The country’s tax policies are very favorable. For the DRC, where it is a major investor in the extractive sector, the economic benefits for the host countries are uncertain.
According to an IMF report published on Monday, July 15, 2024, Mauritius, an island nation in the Indian Ocean off the coast of Africa, poses a tax evasion risk for numerous African countries, particularly in the extractive industries. The country is one of the top five investors in seven out of fifteen sub-Saharan African economies that heavily depend on mineral wealth.
In the Democratic Republic of Congo (DRC), 63% of foreign direct investment in the extractive sector comes from Mauritius. However, the leading 10 multinationals, which account for 67% of copper exports and 80% of cobalt sales, are based in China, Canada, Switzerland, Kazakhstan, and the United Kingdom.
Mauritius has an impressive investment capacity. According to its Central Bank, which uses IMF data, the total stock of foreign investments by companies registered in Mauritius amounted to $312.5 billion in 2022, more than 24 times its GDP of $13 billion for that year, as reported by the World Bank.
The challenge with Mauritius stems from its extremely favorable tax regime compared to many African countries. Its corporate tax rate is 15%, whereas the global average is 25%. Additionally, free port activities, primarily used in the extractive sector to store resources and speculate on price increases, are allowed. These activities allow for the generation of significant profits that are not taxed by the country of origin of the minerals and are subject to only a 3% tax in Mauritius.

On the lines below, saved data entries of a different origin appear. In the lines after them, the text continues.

Lemma check_sources_spec x l srcs objs : f_namespaces f !! x = Some l → NoDup (nn_name <$> srcs) →
  (∀ s, s ∈ srcs → ∀ y, y ∈ ao_get objs (nn_name s) → is_Some (source_at y (nn_name s))) →
  ∃ cs objs', check_sources cfg f gvk mode l srcs objs = Done (cs, objs') ∧
    (cs = [] ↔ ∀ s y, s ∈ srcs → y ∈ ao_get objs (nn_name s) → ¬ overwrites y x (nn_name s)) ∧
    ∀ onm, ao_get objs' onm = if decide (onm ∈ nn_name <$> srcs) then ao_get objs onm ++ [x] else ao_get objs onm.
Proof.
  intros Hl. revert objs. induction srcs as [|s srcs IH]; intros objs Hnd Hy; cbn [check_sources].
  { exists [], objs. split_and!; [done| |done]. split; [|done]. by intros _ s y ?%elem_of_nil. }
  rewrite fmap_cons in Hnd. apply NoDup_cons in Hnd as [Hs Hnd].
  destruct (check_against_spec x l (nn_name s) (ao_get objs (nn_name s)) Hl) as (cs & -> & Hcs); [apply Hy; by left|].
  assert (∀ s', s' ∈ srcs → ao_get (ao_add objs (nn_name s) (Name f (Some l))) (nn_name s') = ao_get objs (nn_name s')) as Hsame.
  { intros s' Hs'. rewrite ao_get_add. destruct (decide _) as [Heq|]; [|done]. destruct Hs. rewrite <- Heq. by apply list_elem_of_fmap_2. }
  destruct (IH (ao_add objs (nn_name s) (Name f (Some l))) Hnd) as (cs' & objs' & Hr & Hcs' & Hobjs).
  { intros s' Hs' y. rewrite Hsame by done. apply Hy. by right. }
  cbn [mbind outcome_bind]. rewrite Hr. cbn [mbind outcome_bind]. eexists _, objs'. split; [done|]. split.
  - rewrite app_nil, Hcs, Hcs'. split.
    + intros [H1 H2] s' y [->|Hs']%elem_of_cons Hin; [by apply H1|]. apply H2; [done|]. by rewrite Hsame.
    + intros Hall. split; [intros y Hin; apply Hall; [by left|done]|]. intros s' y Hs' Hin. apply Hall; [by right|]. by rewrite Hsame in Hin.
  - intros onm. rewrite Hobjs, !ao_get_add. simpl. rewrite (live_name f Hwf _ _ Hl).
    destruct (decide (onm = nn_name s)) as [->|Hne].
    + rewrite decide_False by done. rewrite decide_True by (by left). done.
    + destruct (decide (onm ∈ nn_name <$> srcs)); [rewrite decide_True by (by right)|rewrite decide_False by (rewrite elem_of_cons; tauto)]; done.
Qed.

(** The sources of a namespace, by name. *)
Lemma GetSourceNames_names x l : f_namespaces f !! x = Some l →
  NoDup (nn_name <$> GetSourceNames (deref f l) gvk) ∧
  ∀ onm, onm ∈ nn_name <$> GetSourceNames (deref f l) gvk ↔ is_Some (source_at x onm).
Proof.
  intros Hl. unfold source_at. rewrite (ns_at_live _ _ _ Hl). unfold GetSourceNames, GetSourceObject.
  set (m := default ∅ (ns_sourceObjects (deref f l) !! gvk)).
  assert (∀ k o, m !! k = Some o → om_Name (u_Meta o) = k) as Hm.
  { intros k o Hk. by apply (Hok x l gvk k o Hl). }
  assert (nn_name <$> ((λ '(_, obj), mkNN (om_Namespace (u_Meta obj)) (om_Name (u_Meta obj))) <$> range m) = keys_of m) as ->.
  { unfold keys_of. rewrite <- list_fmap_compose. apply list_fmap_ext. intros i [k o] Hi%list_elem_of_lookup_2%elem_of_range.
    simpl. by apply Hm. }
  split; [apply NoDup_keys|]. intros onm. apply elem_of_keys.
Qed.

(** ** The walk down a tree *)

(** [x :: path] are the namespaces from [x] up to a root. *)
Definition rooted (x : string) (path : list string) : Prop :=
  chain (parent_name f) (x :: path) ∧ NoDup (x :: path) ∧ ends_at_root (parent_name f) (x :: path).
(* ===== verification/TestForests.v ===== *)
(** * The forests of the unit tests (internal/foresttest/foresttest.go)

    The tests of the webhooks and reconcilers describe a forest by a string with one
    character per namespace.  [Create] builds it with the operations of the package.
    Every forest it builds satisfies the invariant that the controllers keep, and is
    the one that the string describes. *)

From Stdlib Require Import Ascii String.
From S2P Require Import Prelude GoStrings Chains Validation Api Resources Forest ForestWf ForestWalks ForestReads Sound.
From S2P Require Import World HierarchyReconciler HierarchyInvariant Objects Propagation.

(** ** Runes

    Descriptions are ASCII strings, so that ranging over one gives its characters with
    their positions.  [runeString] is Go's conversion of a rune below 2048 to a string
    (UTF-8). *)
Definition runeString (r : Z) : string :=
  if decide (r < 128)%Z then String (ascii_of_nat (Z.to_nat r)) EmptyString
  else String (ascii_of_nat (Z.to_nat (192 + Z.shiftr r 6))) (String (ascii_of_nat (Z.to_nat (128 + Z.land r 63))) EmptyString).

Definition upper : Z := 65.
Definition lower : Z := 97.
Definition toLower : Z := lower - upper.
Definition rune (c : ascii) : Z := Z.of_nat (nat_of_ascii c).

(** [string(lower + byte(i))]: the sum wraps around at 256. *)
Definition letter (i : nat) : string := runeString ((lower + Z.of_nat i) mod 256).

Section create.
  Context `{RO : RangeOrder} (now : Z).

Definition getNS (nm : string) : M Forest loc := GetM nm ≫= nonnil.

Fixpoint create_all (desc : list ascii) (i : nat) : M Forest unit :=
  match desc with
  | [] => mret tt
  | _ :: desc' => ns ← getNS (letter i); modify (λ f, (SetExists ns f).2) ≫= λ _, create_all desc' (S i)
  end.

Fixpoint halt_all (cnms : list string) : M Forest unit :=
  match cnms with
  | [] => mret tt
  | cnm :: cnms' =>
      c ← getNS cnm;
      modify (SetCondition now c ConditionActivitiesHalted ReasonInCycle "in cycle") ≫= λ _, halt_all cnms'
  end.

Definition set_parent_of (i : nat) (pnm : ascii) : M Forest unit :=
  if decide (pnm = "-"%char) then mret tt
  else
    ns ← getNS (letter i);
    (if decide (rune pnm < lower)%Z then modify (upd ns (set_isSub true)) ≫= λ _, mret (rune pnm + toLower)%Z
     else mret (rune pnm)) ≫= λ pnm,
    pns ← getNS (runeString pnm);
    modify (SetParent ns (Some pns)) ≫= λ _,
    f ← get;
    (if negb (Exists f pns) then modify (SetCondition now ns ConditionActivitiesHalted ReasonParentMissing "no parent") else mret tt) ≫= λ _,
    f ← get;
    halt_all (CycleNames f ns).

Fixpoint set_parents (desc : list ascii) (i : nat) : M Forest unit :=
  match desc with
  | [] => mret tt
  | pnm :: desc' => set_parent_of i pnm ≫= λ _, set_parents desc' (S i)
  end.

Definition Create (desc : string) : outcome Forest :=
  '(_, f) ← (create_all (list_ascii_of_string desc) 0 ≫= λ _, set_parents (list_ascii_of_string desc) 0) NewForest;
  mret f.
End create.

Definition CreateSecret (nm nsn : string) : M Forest unit :=
  if decide (nm = "" ∨ nsn = "") then mret tt
  else
    ns ← getNS nsn;
    modify (SetSourceObject ns (mkObj (mkGVK "" "v1" "Secret") (mkMeta nm nsn None None [] None None "") None ∅)).

(** ** What a description says *)
Definition parent_letter (c : ascii) : option string :=
  if decide (c = "-"%char) then None
  else Some (runeString (if decide (rune c < lower)%Z then rune c + toLower else rune c)%Z).
Definition is_subns (c : ascii) : bool := negb (bool_decide (c = "-"%char)) && bool_decide (rune c < lower)%Z.

(** The parent of a namespace, whether it is a subnamespace, and whether it exists. *)
Definition view (f : Forest) (x : string) : option string * bool * bool :=
  (parent_name f x, ns_IsSub (ns_at f x), ns_exists (ns_at f x)).

(** ** Names *)
Lemma runeString_nonempty r : runeString r ≠ "".
Proof. unfold runeString. by destruct (decide _). Qed.

Lemma letters_distinct : NoDup (letter <$> seq 0 256).
Proof. apply (bool_decide_eq_true_1 _). vm_compute. reflexivity. Qed.

Lemma letter_inj i j : i < 256 → j < 256 → letter i = letter j → i = j.
Proof.
  intros Hi Hj Heq. eapply (NoDup_lookup _ i j (letter i)); [apply letters_distinct|..]; rewrite list_lookup_fmap, lookup_seq_lt by done; simpl; congruence.
Qed.

Section facts.
  Context `{RO : RangeOrder} (now : Z).

Lemma getNS_spec nm f : wf f → nm ≠ "" → ∃ l f', getNS nm f = Done (l, f') ∧ extends f f' ∧ f_namespaces f' !! nm = Some l.
Proof.
  intros Hwf Hnm. destruct (Get nm f) as [o f'] eqn:Hg. pose proof (Get_extends nm f o f' Hwf Hg) as Hx.
  assert (∃ l, o = Some l ∧ f_namespaces f' !! nm = Some l) as (l & -> & Hl).
  { unfold Get in Hg. rewrite decide_False in Hg by done. destruct (f_namespaces f !! nm) eqn:Hn; simplify_eq; [eauto|].
    eexists. split; [done|]. simpl. by rewrite lookup_insert_eq. }
  exists l, f'. split; [|done]. unfold getNS, GetM. by rewrite (M_bind_Done _ _ f (Some l) f') by (by rewrite Hg).
Qed.
Lemma latest_version_max rvs : (0 ≤ latest_version rvs)%Z ∧ (∀ r, r ∈ rvs → r ≤ latest_version rvs)%Z ∧
  (latest_version rvs = 0%Z ∨ latest_version rvs ∈ rvs).
Proof.
  unfold latest_version.
  assert (∀ acc, (acc ≤ fold_left (λ latest r, if decide (latest < r)%Z then r else latest) rvs acc)%Z ∧
    (∀ r, r ∈ rvs → r ≤ fold_left (λ latest r, if decide (latest < r)%Z then r else latest) rvs acc)%Z ∧
    (fold_left (λ latest r, if decide (latest < r)%Z then r else latest) rvs acc = acc ∨
     fold_left (λ latest r, if decide (latest < r)%Z then r else latest) rvs acc ∈ rvs)) as Hgen; [|apply Hgen].
  induction rvs as [|r rvs IH]; intros acc; simpl; [split; [lia|split; [by intros ? ?%elem_of_nil|by left]]|].
  destruct (IH (if decide (acc < r)%Z then r else acc)) as (H1 & H2 & H3).
  setoid_rewrite elem_of_cons. case_decide; split_and!; try lia; try (intros ? [->|?]; [lia|auto]); naive_solver.
Qed.
Definition started (gk : group_kind) (op : statOp) : Z := one_if (starts op = Some gk).
Definition running (gk : group_kind) (op : statOp) : Z :=
  match op with StopObj gvk => (- one_if (GroupKind gvk = gk))%Z | _ => started gk op end.
Definition written (gk : group_kind) (op : statOp) : Z :=
  match op with WriteObj gvk => one_if (GroupKind gvk = gk) | _ => 0%Z end.
Definition overwritten (gk : group_kind) (op : statOp) : Z :=
  match op with OverwriteObj gvk => one_if (GroupKind gvk = gk) | _ => 0%Z end.
Definition hc_started (op : statOp) : Z := match op with StartHC => 1%Z | _ => 0%Z end.
Definition hc_running (op : statOp) : Z := match op with StartHC => 1%Z | StopHC => (-1)%Z | _ => 0%Z end.
Definition hc_written (op : statOp) : Z := match op with WriteHC => 1%Z | _ => 0%Z end.
Definition ns_written (op : statOp) : Z := match op with WriteNS => 1%Z | _ => 0%Z end.

(** The counters of a state in which these operations have been performed. *)
Definition object_of (ops : list statOp) (gk : group_kind) : option object :=
  if decide (Some gk ∈ (starts <$> ops)) then
    Some (mkObject (wrap32 (tally (started gk) ops)) (wrap32 (tally (running gk) ops))
      (wrap32 (tally (written gk) ops)) (wrap32 (tally (overwritten gk) ops)))
  else None.

Definition counted (ops : list statOp) (s : statistics) : Prop :=
  let st := st_stats s in
  totalHierConfigReconciles st = wrap32 (tally hc_started ops) ∧ curHierConfigReconciles st = wrap32 (tally hc_running ops) ∧
  hierConfigWrites st = wrap32 (tally hc_written ops) ∧ namespaceWrites st = wrap32 (tally ns_written ops) ∧
  ∀ gk, objects st !! gk = object_of ops gk.

Lemma tally_snoc g ops op : tally g (ops ++ [op]) = (tally g ops + g op)%Z.
Proof. induction ops as [|o ops IH]; simpl; lia. Qed.

Lemma wrap32_add a b : wrap32 (wrap32 a + b) = wrap32 (a + b).
Proof.
  unfold wrap32. f_equal. replace ((a + 2 ^ 31) mod 2 ^ 32 - 2 ^ 31 + b + 2 ^ 31)%Z with ((a + 2 ^ 31) mod 2 ^ 32 + b)%Z by lia.
  rewrite Zplus_mod_idemp_l. f_equal. lia.
Qed.

Lemma incr_wrap z : incr (wrap32 z) = wrap32 (z + 1).
Proof. apply wrap32_add. Qed.

Lemma decr_wrap z : decr (wrap32 z) = wrap32 (z + -1).
Proof. unfold decr. rewrite <- wrap32_add. f_equal. Qed.

Lemma recordPeaks_stats s : st_stats (recordPeaks s) = st_stats s.
Proof.
  unfold recordPeaks. simpl. generalize (range (concurrentObjectReconcile (st_peak s))) as l.
  set (s' := recordMetric _ _ s). change (st_stats s) with (st_stats s'). generalize s' as t. clear.
  intros t l. revert t. induction l as [|[gk v] l IH]; intros t; [done|]. simpl. by rewrite IH.
Qed.

Lemma starts_snoc ops op gk : Some gk ∈ (starts <$> ops ++ [op]) ↔ Some gk ∈ (starts <$> ops) ∨ starts op = Some gk.
Proof. rewrite fmap_app, elem_of_app. simpl. rewrite list_elem_of_singleton. naive_solver. Qed.

Lemma object_of_other ops op gk : starts op ≠ Some gk → uses op ≠ Some gk → object_of (ops ++ [op]) gk = object_of ops gk.
Proof.
  intros Hs Hu. unfold object_of.
  assert (∀ g : statOp → Z, g op = 0%Z → tally g (ops ++ [op]) = tally g ops) as Ht by (intros g Hg; rewrite tally_snoc, Hg; lia).
  rewrite !Ht by (unfold overwritten, written, running, started, one_if; destruct op; simpl in *;
    rewrite ?decide_False by congruence; done).
  destruct (decide (Some gk ∈ (starts <$> ops))).
  - rewrite decide_True by (apply starts_snoc; auto). done.
  - rewrite decide_False by (rewrite starts_snoc; naive_solver). done.
Qed.

(** The operations on the counters of one kind, on counters that agree. *)
Lemma object_of_snoc ops op gk : Some gk ∈ (starts <$> ops) ∨ starts op = Some gk →
  object_of (ops ++ [op]) gk = Some (mkObject (wrap32 (tally (started gk) ops + started gk op)) (wrap32 (tally (running gk) ops + running gk op))
    (wrap32 (tally (written gk) ops + written gk op)) (wrap32 (tally (overwritten gk) ops + overwritten gk op))).
Proof. intros H. unfold object_of. rewrite decide_True by (by apply starts_snoc). by rewrite !tally_snoc. Qed.
(* ===== verification/Instances.v ===== *)
(** * Concrete instances

    Decision procedures for the invariants of the forest, concrete versions of the
    library interfaces (regular expressions, label selectors) and small concrete
    forests, built with the operations of the package, on which the definitions of
    the development are evaluated. *)

From Stdlib Require Import Ascii String.
From S2P Require Import Prelude GoStrings Chains Validation Api Config Selectors Resources Forest ForestWf ForestWalks.
From S2P Require Import ForestReads Sound World HierarchyReconciler HierarchyInvariant.

#[export] Existing Instance canonical_order.

(** ** Deciding the invariants *)
Definition wf_check (f : Forest) : bool :=
  bool_decide (map_Forall (λ nm l, nm ≠ "" ∧ is_Some (f_heap f !! l) ∧ ns_name (deref f l) = nm ∧
      (match ns_parent (deref f l) with
       | None => true
       | Some p => bool_decide (f_namespaces f !! ns_name (deref f p) = Some p ∧ ns_children (deref f p) !! nm = Some l)
       end = true) ∧
      map_Forall (λ c cl, f_namespaces f !! c = Some cl ∧ ns_parent (deref f cl) = Some l) (ns_children (deref f l)) ∧
      (ns_exists (deref f l) = false → ns_parent (deref f l) = None)) (f_namespaces f)) &&
  bool_decide (map_Forall (λ l _, (l < f_next f)%positive) (f_heap f)).

Lemma wf_check_sound f : wf_check f = true → wf f.
Proof.
  unfold wf_check. rewrite andb_true_iff, !bool_decide_eq_true. intros [Hn Hx].
  split; [| | | |intros l [n Hl]; by apply (Hx l n)].
  - intros nm l Hl. destruct (Hn nm l Hl) as (? & ? & ? & _). done.
  - intros nm l p Hl Hp. destruct (Hn nm l Hl) as (_ & _ & _ & Hpar & _). rewrite Hp in Hpar.
    apply bool_decide_eq_true in Hpar as []. eauto.
  - intros nm l c cl Hl Hc. destruct (Hn nm l Hl) as (_ & _ & _ & _ & Hch & _). by apply Hch.
  - intros nm l Hl _ He. destruct (Hn nm l Hl) as (_ & _ & _ & _ & _ & Hg). by apply Hg.
Qed.

Definition acyclic_check (f : Forest) : bool :=
  bool_decide (map_Forall (λ _ l, CycleNames f l = []) (f_namespaces f)).

Lemma acyclic_check_sound f : wf f → acyclic_check f = true → acyclic (parent_name f).
Proof.
  intros Hwf Hc x Hx. apply bool_decide_eq_true in Hc. destruct (in_cycle_has_parent _ _ Hx) as [p Hp].
  apply (up_live f Hwf) in Hp as [[l Hl] _]. by apply (CycleNames_nil_iff f Hwf x l Hl) in Hx; [|by apply (Hc x)].
Qed.

Lemma acyclic_cycles_halted f : acyclic (parent_name f) → cycles_halted f.
Proof. intros Ha x Hx. by destruct (Ha x). Qed.

Definition cycles_check (f : Forest) : bool :=
  bool_decide (map_Forall (λ _ l, CycleNames f l = [] ∨ List.Exists (halted_name f) (AncestryNames f (Some l))) (f_namespaces f)).

Lemma cycles_check_sound f : wf f → cycles_check f = true → cycles_halted f.
Proof.
  intros Hwf Hc x Hx. apply bool_decide_eq_true in Hc. destruct (in_cycle_has_parent _ _ Hx) as [p Hp].
  apply (up_live f Hwf) in Hp as [[l Hl] _]. destruct (Hc x l Hl) as [Hcyc|Hex].
  - by apply (CycleNames_nil_iff f Hwf x l Hl) in Hcyc.
  - apply Exists_exists in Hex as (y & Hy & Hh). exists y. split; [|done]. by apply (AncestryNames_elem f Hwf x l y Hl).
Qed.

(** ** Libraries *)

(** Literal patterns and the pattern that matches everything. *)
#[export] Instance literal_regexps : RegexpLib := {|
  Regexp := string;
  Compile := inr;
  MatchString r s := bool_decide (r = "^.*$") || bool_decide (r = "^" +:+ s +:+ "$")
|}.

(** Selectors that are lists of required or forbidden keys. *)
#[export] Instance presence_selectors : SelectorLib := {|
  Selector := list (bool * string);
  getSelectorFromString s := if decide (s = "") then inr [] else inr (seg_req ∘ TrimSpace <$> Split s ",");
  Empty s := bool_decide (s = []);
  Matches s ls := forallb (λ '(neg, k), if (neg : bool) then bool_decide (ls !! k = None) else bool_decide (is_Some (ls !! k))) s
|}.

(** The presence selectors satisfy the law that tree selectors rely on. *)
Lemma Split_chars s sep c : c ∈ list_ascii_of_string s → c = sep ∨ ∃ w, w ∈ Split s sep ∧ c ∈ list_ascii_of_string w.
Proof.
  induction s as [|d s IH]; [by intros ?%elem_of_nil|]. simpl. intros Hc. destruct (decide (d = sep)) as [->|Hd].
  - apply elem_of_cons in Hc as [->|Hc]; [by left|]. destruct (IH Hc) as [|(w & Hw & ?)]; [by left|right].
    exists w. split; [by right|done].
  - destruct (Split s sep) as [|w ws].
    + apply elem_of_cons in Hc as [->|Hc]; [right; eexists; split; by left|].
      destruct (IH Hc) as [|(w & Hw & _)]; [by left|by apply elem_of_nil in Hw].
    + apply elem_of_cons in Hc as [->|Hc]; [right; eexists; split; [by left|by left]|].
      destruct (IH Hc) as [|(w' & Hw & Hcw)]; [by left|right]. apply elem_of_cons in Hw as [->|Hw].
      * exists (String d w). split; [by left|by right].
      * exists w'. split; [by right|done].
Qed.

Lemma IsQualifiedName_chars v c : IsQualifiedName v = [] → c ∈ list_ascii_of_string v →
  qualified_inner c = true ∨ c = "/"%char.
Proof.
  intros Hq Hc. destruct (Split_chars v "/" c Hc) as [|(w & Hw & Hcw)]; [by right|left]. unfold IsQualifiedName in Hq.
  assert (∀ d, alnum d = true → qualified_inner d = true) as Hal.
  { intros d Hd. unfold qualified_inner. by rewrite Hd. }
  assert (∀ d, lower_alnum d = true → alnum d = true) as Hlo.
  { intros d Hd. unfold alnum. by rewrite Hd. }
  assert (∀ d, dns_inner d = true → qualified_inner d = true) as Hdns.
  { intros d. unfold dns_inner, qualified_inner. destruct (lower_alnum d) eqn:Hl; [rewrite (Hlo _ Hl)|]; [done|].
    simpl. intros ->. by rewrite orb_true_r. }
  destruct (Split v "/") as [|a [|b [|]]]; try done.
  - apply list_elem_of_singleton in Hw as ->. apply app_nil in Hq as [_ Hf]. apply err_if_nil, negb_false_iff in Hf.
    by eapply framed_chars.
  - apply app_nil in Hq as [Hp Hn]. apply app_nil in Hn as [_ Hf]. apply err_if_nil, negb_false_iff in Hf.
    apply elem_of_cons in Hw as [->|Hw%list_elem_of_singleton]; [|subst; by eapply framed_chars].
    destruct (bool_decide (a = "")); [done|]. apply fmap_nil_inv in Hp. unfold IsDNS1123Subdomain in Hp.
    apply app_nil in Hp as [_ Hp]. apply err_if_nil, negb_false_iff in Hp. rewrite forallb_forall in Hp.
    destruct (Split_chars a "." c Hcw) as [->|(w & Hw & Hcw')]; [done|]. apply list_elem_of_In in Hw.
    apply Hdns. eapply framed_chars; [by apply Hp| |done]. intros d Hd. unfold dns_inner. by rewrite Hd.
Qed.

Lemma TrimSpace_black s : (∀ c, c ∈ list_ascii_of_string s → Ascii.is_space c = false) → TrimSpace s = s.
Proof.
  intros Hb. unfold TrimSpace. assert (TrimLeft s = s) as ->.
  { apply TrimLeft_black. destruct s as [|c s]; [done|]. apply Hb. by left. }
  rewrite TrimLeft_black; [apply rev_involutive|].
  assert (∀ s c, c ∈ list_ascii_of_string (String.rev s) → c ∈ list_ascii_of_string s) as Hrev.
  { clear. intros s. induction s as [|d s IH]; [done|]. intros c. rewrite rev_cons.
    assert (∀ a b, list_ascii_of_string (a +:+ b) = list_ascii_of_string a ++ list_ascii_of_string b) as ->.
    { intros a b. induction a as [|x a IHa]; [done|]. rewrite string_app_cons. simpl. by rewrite IHa. }
    intros [Hc%IH|Hc%list_elem_of_singleton]%elem_of_app; [by right|subst; by left]. }
  destruct (String.rev s) as [|c t] eqn:Hr; [done|]. apply Hb, Hrev. rewrite Hr. by left.
Qed.

Definition plain (s : string) : Prop := ∀ c, c ∈ list_ascii_of_string s → Ascii.is_space c = false ∧ c ≠ ","%char.

Lemma Split_Join ws : ws ≠ [] → (∀ w, w ∈ ws → plain w) → TrimSpace <$> Split (Join ws ", ") "," = ws.
Proof.
  assert (∀ w, plain w → TrimSpace w = w) as Hts by (intros w Hw; apply TrimSpace_black; intros c Hc; by apply Hw).
  induction ws as [|w ws IH]; [done|]. intros _ Hp. assert (plain w) as Hw by (apply Hp; by left).
  assert (","%char ∉ list_ascii_of_string w) as Hcomma by (intros Hc; by apply Hw in Hc as []).
  destruct ws as [|w' ws].
  - simpl. destruct (Split_app w "" "," Hcomma) as (x & xs & Hx & Hs). injection Hx as <- <-.
    rewrite string_app_nil_r in Hs. rewrite Hs. simpl. by rewrite Hts.
  - change (Join (w :: w' :: ws) ", ") with (w +:+ ", " +:+ Join (w' :: ws) ", ").
    destruct (Split_app w (", " +:+ Join (w' :: ws) ", ") "," Hcomma) as (x & xs & Hx & Hs). rewrite Hs.
    set (rest := Join (w' :: ws) ", ") in *. rewrite string_app_cons in Hx. cbn [Split] in Hx.
    rewrite decide_True in Hx by done. injection Hx as <- <-.
    rewrite string_app_nil_r, fmap_cons, Hts by done. f_equal.
    specialize (IH (ltac:(done)) (λ y Hy, Hp y (list_elem_of_further _ _ _ Hy))).
    rewrite string_app_nil_l. destruct (Split rest ",") as [|y ys]; [done|]. exact IH.
Qed.

#[export] Instance presence_laws : SelectorLaws.
Proof.
  split. intros rs Hne Hq. exists (seg_req <$> ((λ r, requirement r.1 r.2) <$> rs)).
  set (ws := (λ r, requirement r.1 r.2) <$> rs).
  assert (∀ r, r ∈ rs → r.2 ≠ "" ∧ seg_req (requirement r.1 r.2) = r) as Hreq.
  { intros [neg k] Hr. specialize (Hq _ Hr). simpl in *. destruct k as [|c k]; [done|]. split; [done|].
    destruct neg; unfold requirement; simpl; [done|]. destruct (decide (c = "!"%char)) as [->|]; [exfalso|done].
    apply (IsQualifiedName_chars _ "!"%char) in Hq as [Hx|Hx]; [done|done|by left]. }
  assert (∀ w, w ∈ ws → plain w) as Hplain.
  { intros w ([neg k] & -> & Hr)%list_elem_of_fmap. specialize (Hq _ Hr). simpl in *.
    assert (plain k) as Hk.
    { intros c Hc. destruct (IsQualifiedName_chars k c Hq Hc) as [Hi| ->]; [|done].
      revert Hi. clear. destruct c as [[][][][][][][][]]; vm_compute; done. }
    destruct neg; unfold requirement; [|done]. intros c [->|Hc]%elem_of_cons; [done|by apply Hk]. }
  assert (ws ≠ []) as Hws by (unfold ws; by destruct rs).
  assert (Join ws ", " ≠ "") as Hj.
  { intros Hj. pose proof (Split_Join ws Hws Hplain) as Hs. rewrite Hj in Hs. simpl in Hs.
    destruct rs as [|r [|]]; [done| |done]. unfold ws in Hs. simpl in Hs. injection Hs as Hs.
    destruct (Hreq r) as [Hr _]; [by left|]. destruct r as [[] [|c k]]; try done; by vm_compute in Hs. }
  assert (seg_req <$> ws = rs) as Hrs.
  { unfold ws. rewrite <- list_fmap_compose. rewrite <- (list_fmap_id rs) at 2. apply list_fmap_ext.
    intros i r Hr%list_elem_of_lookup_2. by apply Hreq. }
  split_and!.
  - simpl. rewrite decide_False by done. rewrite list_fmap_compose, Split_Join by done. done.
  - simpl. rewrite Hrs. apply bool_decide_eq_false. done.
  - intros ls. simpl. rewrite Hrs, forallb_forall. split.
    + intros Hall neg k Hin%list_elem_of_In%Hall. destruct neg; by apply bool_decide_eq_true in Hin.
    + intros Hall [neg k] Hin%list_elem_of_In%Hall. destruct neg; by apply bool_decide_eq_true.
Qed.

(** ** Concrete forests *)
Definition at_name (f : Forest) (nm : string) : loc := default 1%positive (f_namespaces f !! nm).
Definition known (nm : string) (f : Forest) : Forest :=
  let f := (Get nm f).2 in (SetExists (at_name f nm) f).2.
Definition child_of (nm pnm : string) (f : Forest) : Forest :=
  SetParent (at_name f nm) (Some (at_name f pnm)) f.

(** a; b under a; c under b; d under a; e a separate root. *)
Definition family : Forest :=
  child_of "d" "a" (child_of "c" "b" (child_of "b" "a"
    (known "e" (known "d" (known "c" (known "b" (known "a" NewForest))))))).

Lemma family_wf : wf family.
Proof. apply wf_check_sound. by vm_compute. Qed.

Lemma family_acyclic : acyclic (parent_name family).
Proof. apply acyclic_check_sound; [apply family_wf|by vm_compute]. Qed.

(** x, y and z form a cycle; w hangs below it. *)
Definition ring : Forest :=
  child_of "w" "z" (child_of "z" "y" (child_of "y" "x" (child_of "x" "z"
    (known "w" (known "z" (known "y" (known "x" NewForest))))))).

(** The same with the conditions the reconciler sets. *)
Definition halted_ring : Forest :=
  SetCondition 0 (at_name ring "y") ConditionActivitiesHalted ReasonInCycle "in a cycle" ring.

Lemma ring_wf : wf ring.
Proof. apply wf_check_sound. by vm_compute. Qed.

Lemma can_reparent_Some f l q qnm : ns_parent (deref f l) ≠ Some q → f_namespaces f !! qnm = Some q → can_reparent f l (Some q).
Proof. intros Hne Hq q' Heq. injection Heq as <-. eauto. Qed.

Countries are working to protect themselves from the threat of tax evasion. The DRC, for example, has enacted legislation to counter profit shifting to tax havens. However, the IMF points out that “The effectiveness of these initiatives is currently hampered by the limited capacity of the tax administration to audit complex transactions, suggesting that strengthening audit capacity is crucial to comprehensively address transfer pricing and profit shifting.”
The discussion around countries’ ability to mobilize domestic resources is crucial and extends beyond the principle of tax justice. This principle was first championed in 2015 by the high-level panel on illicit financial flows led by former South African President Thabo Mbeki. In numerous subsequent documents, the United Nations has acknowledged that tax evasion deprives countries, especially the poorest ones, of the resources needed to ensure their citizens’ fundamental rights are met.
In the Democratic Republic of Congo (DRC), despite improvements in tax revenue, there remains a significant shortfall between actual collections and potential revenues, especially within the extractive sector as assessed by the IMF. The country’s abundant mineral resources contribute to economic growth, but efforts are needed to ensure this growth becomes more inclusive. Although the mining sector’s value creation grew by an average of 11.3% annually from 2002 to 2023, the GDP per capita in 2023 was $649, which, despite tripling over the past decade, remains below the sub-Saharan African average of $1,637.
Gross national income per capita, reflecting the share of GDP remaining within the country after deducting remittances, has also increased over the past decade. However, it stood at just $339 in 2021, significantly lower than the sub-Saharan African average of $1,230.
Since the release of the Mauritius Leaks, Mauritius has indicated it implemented reforms in its tax system. However, an analysis of its tax legislation suggests there is still room for improvement.